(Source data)
Definition goodCall_Part002
    (validateCardNumber : string -> Part002.CardValidation)
    (owner : Ctx) (i : Z) (q : Q) (c : FundCall) : Prop :=
  callEngine c = reliable
  /\ callCtx c = owner
  /\ accountId (callInput c) = i
  /\ amount (callInput c) = JS.Fin q
  /\ Part002.inputIssues (callInput c) = []
  /\ Part002.checkFundingSource validateCardNumber
       (fundingSource (callInput c)) = None.

(** [m] payments of [q] *)
Definition paid (q : Q) (m : nat) : list JS.number :=
  repeat (JS.Fin q) m.

(** Every one of the [K] calls of amount [q] is counted: the balance of
    the account [i] is [q] added [K] times, every sum rounded to binary64,
    the account has [K] transaction rows, and every call has succeeded. *)
Definition allCounted (i : Z) (q : Q) (K : nat) (ps : list Progress)
    (s : Store) : Prop :=
  getBalance i s = Some (total (paid q K))
  /\ List.length (transactionsOf i s) = K
  /\ Forall succeeded ps.

(** The same with the balance [K] times [q]. *)
Definition allCountedExactly (i : Z) (q : Q) (K : nat) (ps : list Progress)
    (s : Store) : Prop :=
  (exists b,
      getBalance i s = Some b
      /\ JS.same b (JS.Fin (inject_Z (Z.of_nat K) * q)))
  /\ List.length (transactionsOf i s) = K
  /\ Forall succeeded ps.

Definition twoAtOnce : list FundCall :=
  [aliceFunds 1 (JS.Fin 100); aliceFunds 1 (JS.Fin 100)].

(** Ten calls of 0.1 in flight at the same time: the ten run up to their
    [await], then the ten go on. *)
Definition tenAtOnce : list FundCall :=
  repeat (aliceFunds 1 (JS.Fin tenth)) 10.

Definition tenBeginTenResume : list nat :=
  (seq 0 10 ++ seq 0 10)%list.

Definition afterTenAtOnce : list Progress * Store :=
  Eval vm_compute in
    run AccountTs_fundAccount tenAtOnce tenBeginTenResume
      (repeat Waiting 10) storeOpened.

(** How many of the calls have finished. *)
Definition finished (ps : list Progress) : nat :=
  List.length (filter isFinished ps).

(** What a call in flight holds while good calls on an active account
    interleave: nothing yet, the active account it read, or its answer,
    a success. *)
Definition sound (p : Progress) : Prop :=
  p = Waiting
  \/ (exists acc, p = Suspended (Some acc) /\ Account.status acc = "active")
  \/ succeeded p.

(** The calls that have finished, and no others, are in the store. *)
Definition counted (i u : Z) (q : Q) (ps : list Progress) (s : Store) : Prop :=
  Forall sound ps
  /\ ledger i u (total (paid q (finished ps))) (paid q (finished ps)) s.


(** ** [lib/card-validation.ts]

    The characters of a card number are taken to be ASCII: the class
    [\s] is the white space [JS.isSpace] knows. *)

Module CardValidation.

Inductive CardType : Type :=
| visa
| mastercard
| amex
| discover
| diners
| jcb
| unknown.

Definition CardType_eqb (x y : CardType) : bool :=
  match x, y with
  | visa, visa | mastercard, mastercard | amex, amex
  | discover, discover | diners, diners | jcb, jcb
  | unknown, unknown => true
  | _, _ => false
  end.

Definition CardType_name (t : CardType) : string :=
  match t with
  | visa => "visa"
  | mastercard => "mastercard"
  | amex => "amex"
  | discover => "discover"
  | diners => "diners"
  | jcb => "jcb"
  | unknown => "unknown"
  end.

Record CardValidationResult : Type := {
  valid : bool;
  cardType : CardType;
  errors : list string
}.

Record CardTypeInfo : Type := {
  type : CardType;
  prefixes : list string;
  lengths : list nat
}.

Definition CARD_TYPES : list CardTypeInfo :=
  [ {| type := visa;
       prefixes := ["4"];
       lengths := [13; 16]%nat |};
    {| type := mastercard;
       prefixes :=
         ["51"; "52"; "53"; "54"; "55"; "2221"; "2222"; "2223"; "2224";
          "2225"; "2226"; "2227"; "2228"; "2229"; "223"; "224"; "225"; "226";
          "227"; "228"; "229"; "23"; "24"; "25"; "26"; "270"; "271"; "2720"];
       lengths := [16]%nat |};
    {| type := amex;
       prefixes := ["34"; "37"];
       lengths := [15]%nat |};
    {| type := discover;
       prefixes :=
         ["6011"; "622126"; "622127"; "622128"; "622129"; "62213"; "62214";
          "62215"; "62216"; "62217"; "62218"; "62219"; "6222"; "6223"; "6224";
          "6225"; "6226"; "6227"; "6228"; "62290"; "62291"; "622920";
          "622921"; "622922"; "622923"; "622924"; "622925"; "644"; "645";
          "646"; "647"; "648"; "649"; "65"];
       lengths := [16; 19]%nat |};
    {| type := diners;
       prefixes := ["300"; "301"; "302"; "303"; "304"; "305"; "36"; "38"];
       lengths := [14]%nat |};
    {| type := jcb;
       prefixes := ["35"];
       lengths := [16]%nat |} ].

(** [[\s-]]: a character that [replace(/[\s-]/g, "")] removes *)
Definition isSeparator (c : ascii) : bool :=
  JS.isSpace c || Ascii.eqb c "-".

(** [cardNumber.replace(/[\s-]/g, "")] *)
Fixpoint clean (s : string) : string :=
  match s with
  | EmptyString => EmptyString
  | String c rest =>
      if isSeparator c then clean rest else String c (clean rest)
  end.

(** [/^\d+$/.test(s)] *)
Definition onlyDigits (s : string) : bool :=
  match s with
  | EmptyString => false
  | String _ _ => JS.allDigits s
  end.

(** [s.startsWith(p)] *)
Fixpoint startsWith (p s : string) : bool :=
  match p, s with
  | EmptyString, _ => true
  | String a p', String b s' => Ascii.eqb a b && startsWith p' s'
  | String _ _, EmptyString => false
  end.

(** [lengths.includes(n)] *)
Definition includes (lengths : list nat) (n : nat) : bool :=
  existsb (Nat.eqb n) lengths.

(** The inner loop of [detectCardType], over the prefixes of one card
    type: [true] when the loop returns the type. *)
Fixpoint detectInPrefixes (cardType : CardTypeInfo) (prefixes : list string)
    (cleaned : string) : bool :=
  match prefixes with
  | [] => false
  | prefix :: rest =>
      if startsWith prefix cleaned
         && includes (lengths cardType) (String.length cleaned)
      then true
      else detectInPrefixes cardType rest cleaned
  end.

(** The outer loop of [detectCardType], over the card types. *)
Fixpoint detectInTypes (types : list CardTypeInfo) (cleaned : string)
    : CardType :=
  match types with
  | [] => unknown
  | cardType :: rest =>
      if detectInPrefixes cardType (prefixes cardType) cleaned
      then type cardType
      else detectInTypes rest cleaned
  end.

Definition detectCardType (cardNumber : string) : CardType :=
  let cleaned := clean cardNumber in
  if negb (onlyDigits cleaned) then unknown
  else detectInTypes CARD_TYPES cleaned.

(** [parseInt(c, 10)] for a digit [c] *)
Definition digitValue (c : ascii) : Z :=
  Z.of_N (N_of_ascii c) - 48.

(** One turn of the loop of [validateLuhn]: what the digit adds to the
    sum. *)
Definition luhnDigit (isEven : bool) (digit : Z) : Z :=
  if isEven
  then (let doubled := digit * 2 in
        if doubled >? 9 then doubled - 9 else doubled)
  else digit.

(** The loop of [validateLuhn]; [fromRight] holds the characters still to
    be read, rightmost first. *)
Fixpoint luhnLoop (fromRight : list ascii) (isEven : bool) (sum : Z) : Z :=
  match fromRight with
  | [] => sum
  | c :: rest =>
      luhnLoop rest (negb isEven) (sum + luhnDigit isEven (digitValue c))
  end.

Definition validateLuhn (cardNumber : string) : bool :=
  let cleaned := clean cardNumber in
  if negb (onlyDigits cleaned) then false
  else if (String.length cleaned <? 13)%nat then false
  else (luhnLoop (rev (list_ascii_of_string cleaned)) false 0 mod 10 =? 0)%Z.

(** [{ valid, error? }] *)
Record FormatCheck : Type := {
  formatValid : bool;
  error : option string
}.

**PROBLEM DESCRIPTION:**
Starting with the line that holds "be read, rightmost first. *)" and ending with the line that holds "else if (String.length", retype every line in the data above exactly, and nothing else.

**REPLY:**
    be read, rightmost first. *)
Fixpoint luhnLoop (fromRight : list ascii) (isEven : bool) (sum : Z) : Z :=
  match fromRight with
  | [] => sum
  | c :: rest =>
      luhnLoop rest (negb isEven) (sum + luhnDigit isEven (digitValue c))
  end.

Definition validateLuhn (cardNumber : string) : bool :=
  let cleaned := clean cardNumber in
  if negb (onlyDigits cleaned) then false
  else if (String.length cleaned <? 13)%nat then false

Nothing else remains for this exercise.